____ Data excerpts

(* ===== verification/Bytecode.v ===== *)
(** * Bytecode

    [src/vm/core/OpCode.h]: the instruction set and its operand sizes;
    [src/vm/execution/chunk/Chunk.cpp]: writing code and constants;
    [src/vm/execution/VirtualMachineCore.cpp], [VirtualMachine::Run]: fetching
    the next instruction. *)

From S2P Require Import Prelude Value.
From Stdlib Require Import Lia SpecFloat.

Module Bytecode.
Import Value.

(** ** The instruction set *)

Inductive OperandSize := None_ | Uint8 | Uint16.

(** [enum class OpCode : uint8_t]; [Unnamed] is a byte without enumerator,
    which a cast from a byte may give. *)
Inductive OpCode :=
  | OP_CONSTANT | OP_NEGATE | OP_ADD | OP_SUBTRACT | OP_MULTIPLY | OP_DIVIDE | OP_EQUAL
  | OP_GREATER | OP_LESS | OP_NOT | OP_GREATER_EQUAL | OP_LESS_EQUAL | OP_NOT_EQUAL | OP_JUMP
  | OP_JUMP_IF_FALSE | OP_JUMP_IF_TRUE | OP_LOOP | OP_POP | OP_DEFINE_GLOBAL | OP_GET_GLOBAL
  | OP_SET_GLOBAL | OP_GET_LOCAL | OP_SET_LOCAL | OP_GET_UPVALUE | OP_SET_UPVALUE | OP_CALL
  | OP_CLOSURE | OP_GET_MODULE_MEMBER | OP_MOD | OP_DIV | OP_AND | OP_OR | OP_BUILD_ARRAY
  | OP_INDEX_GET | OP_INDEX_SET | OP_BUILD_MAP | OP_BUILD_STRUCT | OP_MEMBER_GET | OP_MEMBER_SET
  | OP_BUILD_ENUM | OP_GET_ENUM_TAG | OP_GET_ENUM_ARG | OP_BUILD_ACTOR | OP_ACTOR_SEND
  | OP_ACTOR_QUERY | OP_ADDR_LOCAL | OP_ADDR_GLOBAL | OP_ADDR_MEMBER | OP_ADDR_UPVALUE
  | OP_DEREF_GET | OP_DEREF_SET | OP_MAKE_ITER | OP_ITER_NEXT | OP_ITER_DROP | OP_ITER_TAKE
  | OP_ITER_REVERSE | OP_ITER_FILTER | OP_ITER_TRANSFORM | OP_PRINT | OP_BUILD_HANDLER
  | OP_PUSH_HANDLER | OP_POP_HANDLER | OP_EFFECT_INVOKE | OP_BEGIN_TXN | OP_END_TXN
  | OP_BUILD_ACTOR_METHODS | OP_DUP | OP_SWAP | OP_ASSERT | OP_RETURN
  | Unnamed (byte : Z).

Definition to_byte (opcode : OpCode) : Z :=
  match opcode with
  | OP_CONSTANT => 0x01 | OP_NEGATE => 0x02 | OP_ADD => 0x03 | OP_SUBTRACT => 0x04
  | OP_MULTIPLY => 0x05 | OP_DIVIDE => 0x06 | OP_EQUAL => 0x07 | OP_GREATER => 0x08
  | OP_LESS => 0x09 | OP_NOT => 0x0A | OP_GREATER_EQUAL => 0x0B | OP_LESS_EQUAL => 0x0C
  | OP_NOT_EQUAL => 0x0D | OP_JUMP => 0x10 | OP_JUMP_IF_FALSE => 0x11 | OP_JUMP_IF_TRUE => 0x12
  | OP_LOOP => 0x13 | OP_POP => 0x14 | OP_DEFINE_GLOBAL => 0x20 | OP_GET_GLOBAL => 0x21
  | OP_SET_GLOBAL => 0x22 | OP_GET_LOCAL => 0x23 | OP_SET_LOCAL => 0x24 | OP_GET_UPVALUE => 0x25
  | OP_SET_UPVALUE => 0x26 | OP_CALL => 0x30 | OP_CLOSURE => 0x31 | OP_GET_MODULE_MEMBER => 0x32
  | OP_MOD => 0x40 | OP_DIV => 0x41 | OP_AND => 0x42 | OP_OR => 0x43 | OP_BUILD_ARRAY => 0x50
  | OP_INDEX_GET => 0x51 | OP_INDEX_SET => 0x52 | OP_BUILD_MAP => 0x5C | OP_BUILD_STRUCT => 0x53
  | OP_MEMBER_GET => 0x54 | OP_MEMBER_SET => 0x55 | OP_BUILD_ENUM => 0x56 | OP_GET_ENUM_TAG => 0x57
  | OP_GET_ENUM_ARG => 0x58 | OP_BUILD_ACTOR => 0x59 | OP_ACTOR_SEND => 0x5A
  | OP_ACTOR_QUERY => 0x5B | OP_ADDR_LOCAL => 0x60 | OP_ADDR_GLOBAL => 0x61
  | OP_ADDR_MEMBER => 0x62 | OP_ADDR_UPVALUE => 0x65 | OP_DEREF_GET => 0x63 | OP_DEREF_SET => 0x64
  | OP_MAKE_ITER => 0x70 | OP_ITER_NEXT => 0x71 | OP_ITER_DROP => 0x72 | OP_ITER_TAKE => 0x73
  | OP_ITER_REVERSE => 0x74 | OP_ITER_FILTER => 0x75 | OP_ITER_TRANSFORM => 0x76 | OP_PRINT => 0x80
  | OP_BUILD_HANDLER => 0x81 | OP_PUSH_HANDLER => 0x82 | OP_POP_HANDLER => 0x83
  | OP_EFFECT_INVOKE => 0x84 | OP_BEGIN_TXN => 0x85 | OP_END_TXN => 0x86
  | OP_BUILD_ACTOR_METHODS => 0x87 | OP_DUP => 0x88 | OP_SWAP => 0x89 | OP_ASSERT => 0x8A
  | OP_RETURN => 0xFF
  | Unnamed byte => byte
  end%Z.

Definition enumerators : list OpCode :=
  [OP_CONSTANT; OP_NEGATE; OP_ADD; OP_SUBTRACT; OP_MULTIPLY; OP_DIVIDE; OP_EQUAL; OP_GREATER;
   OP_LESS; OP_NOT; OP_GREATER_EQUAL; OP_LESS_EQUAL; OP_NOT_EQUAL; OP_JUMP; OP_JUMP_IF_FALSE;
   OP_JUMP_IF_TRUE; OP_LOOP; OP_POP; OP_DEFINE_GLOBAL; OP_GET_GLOBAL; OP_SET_GLOBAL; OP_GET_LOCAL;
   OP_SET_LOCAL; OP_GET_UPVALUE; OP_SET_UPVALUE; OP_CALL; OP_CLOSURE; OP_GET_MODULE_MEMBER; OP_MOD;
   OP_DIV; OP_AND; OP_OR; OP_BUILD_ARRAY; OP_INDEX_GET; OP_INDEX_SET; OP_BUILD_MAP;
   OP_BUILD_STRUCT; OP_MEMBER_GET; OP_MEMBER_SET; OP_BUILD_ENUM; OP_GET_ENUM_TAG; OP_GET_ENUM_ARG;
   OP_BUILD_ACTOR; OP_ACTOR_SEND; OP_ACTOR_QUERY; OP_ADDR_LOCAL; OP_ADDR_GLOBAL; OP_ADDR_MEMBER;
   OP_ADDR_UPVALUE; OP_DEREF_GET; OP_DEREF_SET; OP_MAKE_ITER; OP_ITER_NEXT; OP_ITER_DROP;
   OP_ITER_TAKE; OP_ITER_REVERSE; OP_ITER_FILTER; OP_ITER_TRANSFORM; OP_PRINT; OP_BUILD_HANDLER;
   OP_PUSH_HANDLER; OP_POP_HANDLER; OP_EFFECT_INVOKE; OP_BEGIN_TXN; OP_END_TXN;
   OP_BUILD_ACTOR_METHODS; OP_DUP; OP_SWAP; OP_ASSERT; OP_RETURN].

Definition GetOpCodeName (opcode : OpCode) : string :=
  match opcode with
  | OP_CONSTANT => "OP_CONSTANT" | OP_NEGATE => "OP_NEGATE" | OP_ADD => "OP_ADD"
  | OP_SUBTRACT => "OP_SUBTRACT" | OP_MULTIPLY => "OP_MULTIPLY" | OP_DIVIDE => "OP_DIVIDE"
  | OP_RETURN => "OP_RETURN" | OP_DEFINE_GLOBAL => "OP_DEFINE_GLOBAL"
  | OP_GET_GLOBAL => "OP_GET_GLOBAL" | OP_SET_GLOBAL => "OP_SET_GLOBAL"
  | OP_GET_LOCAL => "OP_GET_LOCAL" | OP_SET_LOCAL => "OP_SET_LOCAL"
  | OP_GET_UPVALUE => "OP_GET_UPVALUE" | OP_SET_UPVALUE => "OP_SET_UPVALUE"
  | OP_CLOSURE => "OP_CLOSURE" | OP_GET_MODULE_MEMBER => "OP_GET_MODULE_MEMBER"
  | OP_JUMP => "OP_JUMP" | OP_JUMP_IF_FALSE => "OP_JUMP_IF_FALSE" | OP_EQUAL => "OP_EQUAL"
  | OP_GREATER => "OP_GREATER" | OP_LESS => "OP_LESS" | OP_NOT => "OP_NOT"
  | OP_BUILD_ARRAY => "OP_BUILD_ARRAY" | OP_BUILD_MAP => "OP_BUILD_MAP"
  | OP_INDEX_GET => "OP_INDEX_GET" | OP_BUILD_STRUCT => "OP_BUILD_STRUCT"
  | OP_MEMBER_GET => "OP_MEMBER_GET" | OP_ADDR_GLOBAL => "OP_ADDR_GLOBAL"
  | OP_ADDR_UPVALUE => "OP_ADDR_UPVALUE" | OP_DEREF_SET => "OP_DEREF_SET"
  | OP_DEREF_GET => "OP_DEREF_GET"
  | _ => "OP_UNKNOWN"
  end.

Definition OpCodeHasOperand (opcode : OpCode) : bool :=
  match opcode with
  | OP_CONSTANT | OP_JUMP | OP_JUMP_IF_FALSE | OP_JUMP_IF_TRUE | OP_DEFINE_GLOBAL | OP_GET_GLOBAL
  | OP_SET_GLOBAL | OP_CLOSURE | OP_GET_MODULE_MEMBER | OP_ADDR_GLOBAL | OP_BUILD_ACTOR
  | OP_ACTOR_SEND | OP_ACTOR_QUERY | OP_EFFECT_INVOKE | OP_ASSERT | OP_GET_LOCAL | OP_SET_LOCAL
  | OP_GET_UPVALUE | OP_SET_UPVALUE | OP_CALL | OP_LOOP | OP_BUILD_ARRAY | OP_BUILD_MAP
  | OP_BUILD_STRUCT | OP_MEMBER_GET | OP_MEMBER_SET | OP_BUILD_ENUM | OP_GET_ENUM_ARG
  | OP_ADDR_LOCAL | OP_ITER_NEXT | OP_ADDR_UPVALUE | OP_BUILD_HANDLER | OP_BUILD_ACTOR_METHODS => true
  | _ => false
  end.

Definition GetOperandSize (opcode : OpCode) : OperandSize :=
  match opcode with
  | OP_JUMP | OP_JUMP_IF_FALSE | OP_JUMP_IF_TRUE | OP_LOOP | OP_CONSTANT | OP_DEFINE_GLOBAL
  | OP_GET_GLOBAL | OP_SET_GLOBAL | OP_CLOSURE | OP_GET_MODULE_MEMBER | OP_ADDR_GLOBAL
  | OP_BUILD_ACTOR | OP_ACTOR_SEND | OP_ACTOR_QUERY | OP_EFFECT_INVOKE | OP_ASSERT => Uint16
  | OP_GET_LOCAL | OP_SET_LOCAL | OP_GET_UPVALUE | OP_SET_UPVALUE | OP_CALL | OP_BUILD_ARRAY
  | OP_BUILD_MAP | OP_BUILD_STRUCT | OP_MEMBER_GET | OP_MEMBER_SET | OP_BUILD_ENUM
  | OP_GET_ENUM_ARG | OP_ADDR_LOCAL | OP_ADDR_UPVALUE | OP_ITER_NEXT | OP_BUILD_HANDLER
  | OP_BUILD_ACTOR_METHODS => Uint8
  | _ => None_
  end.

#[export] Instance OpCode_eq_dec : EqDecision OpCode.
Proof. solve_decision. Defined.

(** [static_cast<OpCode>(byte)] *)
Definition of_byte (byte : Z) : OpCode :=
  default (Unnamed byte) (find (λ op, (to_byte op =? byte)%Z) enumerators).

(** ** Writing *)

Definition push_code (bytes : list Z) (c : Chunk) : Chunk :=
  MkChunk (code c ++ bytes) (constants c) (debugName c).

(** The high and the low byte of a [uint16_t]. *)
Definition high_byte (w : Z) : Z := Z.land (Z.shiftr w 8) 0xff.
Definition low_byte (w : Z) : Z := Z.land w 0xff.

Definition Write (opcode : OpCode) : st Chunk unit := st_modify (push_code [to_byte opcode]).

Definition WriteOperand (opcode : OpCode) (operand : Z) : st Chunk unit :=
  match GetOperandSize opcode with
  | Uint8 => st_modify (push_code [low_byte operand])
  | Uint16 => st_modify (push_code [high_byte operand; low_byte operand])
  | None_ => mret tt
  end.

Definition WriteJump (opcode : OpCode) (offset : Z) : st Chunk unit :=
  _ ← Write opcode; st_modify (push_code [high_byte offset; low_byte offset]).

(** [ConstantEquals] of [Chunk.cpp]: only the first five alternatives are ever
    equal. *)
Definition ConstantEquals (lhs rhs : Value) : bool :=
  if decide (index lhs ≠ index rhs) then false else
  match lhs, rhs with
  | VMonostate, _ => true
  | VBool a, VBool b => Bool.eqb a b
  | VInt64 a, VInt64 b => (a =? b)%Z
  | VDouble a, VDouble b => SFeqb a b
  | VString a, VString b => bool_decide (a = b)
  | _, _ => false
  end.

(** The search of [AddConstant], from index [i]. *)
Fixpoint find_constant (i : nat) (cs : list Value) (value : Value) : option nat :=
  match cs with
  | [] => None
  | c :: cs => if ConstantEquals c value then Some i else find_constant (S i) cs value
  end.

(** [static_cast<uint16_t>] *)
Definition to_uint16 (n : nat) : Z := Z.of_nat n mod 2 ^ 16.

Definition AddConstant (value : Value) : st Chunk Z := λ c,
  match find_constant 0 (constants c) value with
  | Some i => Ok (to_uint16 i, c)
  | None =>
      let c := MkChunk (code c) (constants c ++ [value]) (debugName c) in
      if (2 ^ 16 - 1 + 1 <? Z.of_nat (length (constants c)))%Z
      then Throw (overflow_error "Too many constants in chunk")
      else Ok (to_uint16 (length (constants c) - 1), c)
  end.

Definition WriteConstant (value : Value) : st Chunk unit :=
  constantIndex ← AddConstant value;
  _ ← Write OP_CONSTANT;
  WriteOperand OP_CONSTANT constantIndex.

Definition Clear : st Chunk unit := st_put (MkChunk [] [] "").

(** ** Fetching *)

(** [struct Instruction] *)
Record Instruction := MkInstruction { opcode : OpCode; operand : Z }.

(** One round of [Run] up to [Dispatch]: the instruction and the new [ip],
    the error of a code that ends inside an instruction, or the implicit
    return at the end of the code. *)
Inductive fetched :=
  | Fetched (instr : Instruction) (ip : nat)
  | ImplicitReturn
  | Truncated.

Definition requireBytes (codeSize ip count : nat) : bool := negb (codeSize <? ip + count).

(** [GetCode()[ip]] *)
Definition byte_at (bytes : list Z) (ip : nat) : result Z :=
  match bytes !! ip with
  | Some b => Ok b
  | None => Throw (undefined_behaviour "vector index out of range")
  end.

Definition fetch (bytes : list Z) (ip : nat) : result fetched :=
  let codeSize := length bytes in
  if codeSize <=? ip then Ok ImplicitReturn else
  byte ← byte_at bytes ip;
  let ip := S ip in
  let opcode := of_byte byte in
  match GetOperandSize opcode with
  | Uint8 =>
      if negb (requireBytes codeSize ip 1) then Ok Truncated else
      operand ← byte_at bytes ip;
      Ok (Fetched (MkInstruction opcode operand) (S ip))
  | Uint16 =>
      if negb (requireBytes codeSize ip 2) then Ok Truncated else
      msb ← byte_at bytes ip;
      lsb ← byte_at bytes (S ip);
      Ok (Fetched (MkInstruction opcode (Z.lor (Z.shiftl msb 8) lsb mod 2 ^ 16)) (S (S ip)))
  | None_ => Ok (Fetched (MkInstruction opcode 0) ip)
  end.

(** The jumps of [Dispatch]: the new [ip], or the error; [ip] is already past
    the operand. *)
Definition jump_forward (codeSize ip : nat) (operand : Z) : option nat :=
  if (Z.of_nat codeSize - Z.of_nat ip <? operand)%Z then None else Some (ip + Z.to_nat operand).
Definition loop_back (ip : nat) (operand : Z) : option nat :=
  if (Z.of_nat ip <? operand)%Z then None else Some (ip - Z.to_nat operand).

(** ** Control flow

    [src/bytecode/generator/BytecodeGeneratorCore.cpp], [EmitJump] and
    [PatchJump], and the visitors of [BytecodeGeneratorStatements.cpp] that
    use them.  A visited node is the computation that emits its code. *)

Definition EmitJump (opcode : OpCode) : st Chunk nat :=
  _ ← Write opcode;
  _ ← st_modify (push_code [0xff%Z; 0xff%Z]);
  c ← st_get;
  mret (length (code c) - 2).

(** [code[addr] = byte] *)
Definition set_byte (addr : nat) (byte : Z) : st Chunk unit := λ c,
  if addr <? length (code c)
  then Ok (tt, MkChunk (<[addr := byte]> (code c)) (constants c) (debugName c))
  else Throw (undefined_behaviour "vector index out of range").

Definition PatchJump (jumpAddr : nat) : st Chunk unit :=
  c ← st_get;
  let jumpDist := ((Z.of_nat (length (code c)) - Z.of_nat jumpAddr - 2) mod 2 ^ 16)%Z in
  _ ← set_byte jumpAddr (high_byte jumpDist);
  set_byte (S jumpAddr) (low_byte jumpDist).

Definition EmitLoop (loopStart : nat) : st Chunk unit :=
  c ← st_get;
  let offset := ((Z.of_nat (length (code c)) - Z.of_nat loopStart + 3) mod 2 ^ 16)%Z in
  _ ← Write OP_LOOP;
  _ ← st_modify (push_code [high_byte offset]);
  st_modify (push_code [low_byte offset]).

(** The visitors of a conditional and of a loop, for a generator with a state
    [S] of its own, whose part is the current chunk. *)
Section visitors.
Context {S : Type} (on_chunk : ∀ A, st Chunk A → st S A).

Definition VisitIf (condition thenBlock : st S unit) (elseBlock : option (st S unit)) : st S unit :=
  _ ← condition;
  elseJump ← on_chunk _ (EmitJump OP_JUMP_IF_FALSE);
  _ ← thenBlock;
  match elseBlock with
  | Some elseBlock =>
      endJump ← on_chunk _ (EmitJump OP_JUMP);
      _ ← on_chunk _ (PatchJump elseJump);
      _ ← elseBlock;
      on_chunk _ (PatchJump endJump)
  | None => on_chunk _ (PatchJump elseJump)
  end.

Definition VisitWhile (condition body : st S unit) : st S unit :=
  c ← on_chunk _ st_get;
  let loopStart := length (code c) in
  _ ← condition;
  exitJump ← on_chunk _ (EmitJump OP_JUMP_IF_FALSE);
  _ ← body;
  _ ← on_chunk _ (EmitLoop loopStart);
  on_chunk _ (PatchJump exitJump).
End visitors.

(** [EmitBinaryOp] emits nothing for another text. *)
Definition EmitBinaryOp (op : string) : st Chunk unit :=
  if bool_decide (op = "+") then Write OP_ADD
  else if bool_decide (op = "-") then Write OP_SUBTRACT
  else if bool_decide (op = "*") then Write OP_MULTIPLY
  else if bool_decide (op = "/") then Write OP_DIVIDE
  else if bool_decide (op = "div") then Write OP_DIV
  else if bool_decide (op = "mod") then Write OP_MOD
  else if bool_decide (op = "and") || bool_decide (op = "&&") then Write OP_AND
  else if bool_decide (op = "or") || bool_decide (op = "||") then Write OP_OR
  else if bool_decide (op = "==") then Write OP_EQUAL
  else if bool_decide (op = "!=") then Write OP_NOT_EQUAL
  else if bool_decide (op = "<") then Write OP_LESS
  else if bool_decide (op = ">") then Write OP_GREATER
  else if bool_decide (op = "<=") then Write OP_LESS_EQUAL
  else if bool_decide (op = ">=") then Write OP_GREATER_EQUAL
  else mret tt.

End Bytecode.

________

# Problem to solve:
Exactly as they stand, please print the lines from the first line of the records above down to the line that includes "(** [enum class", both of those included and no others.

# Task solution:
(* ===== verification/Bytecode.v ===== *)
(** * Bytecode

    [src/vm/core/OpCode.h]: the instruction set and its operand sizes;
    [src/vm/execution/chunk/Chunk.cpp]: writing code and constants;
    [src/vm/execution/VirtualMachineCore.cpp], [VirtualMachine::Run]: fetching
    the next instruction. *)

From S2P Require Import Prelude Value.
From Stdlib Require Import Lia SpecFloat.

Module Bytecode.
Import Value.

(** ** The instruction set *)

Inductive OperandSize := None_ | Uint8 | Uint16.

(** [enum class OpCode : uint8_t]; [Unnamed] is a byte without enumerator,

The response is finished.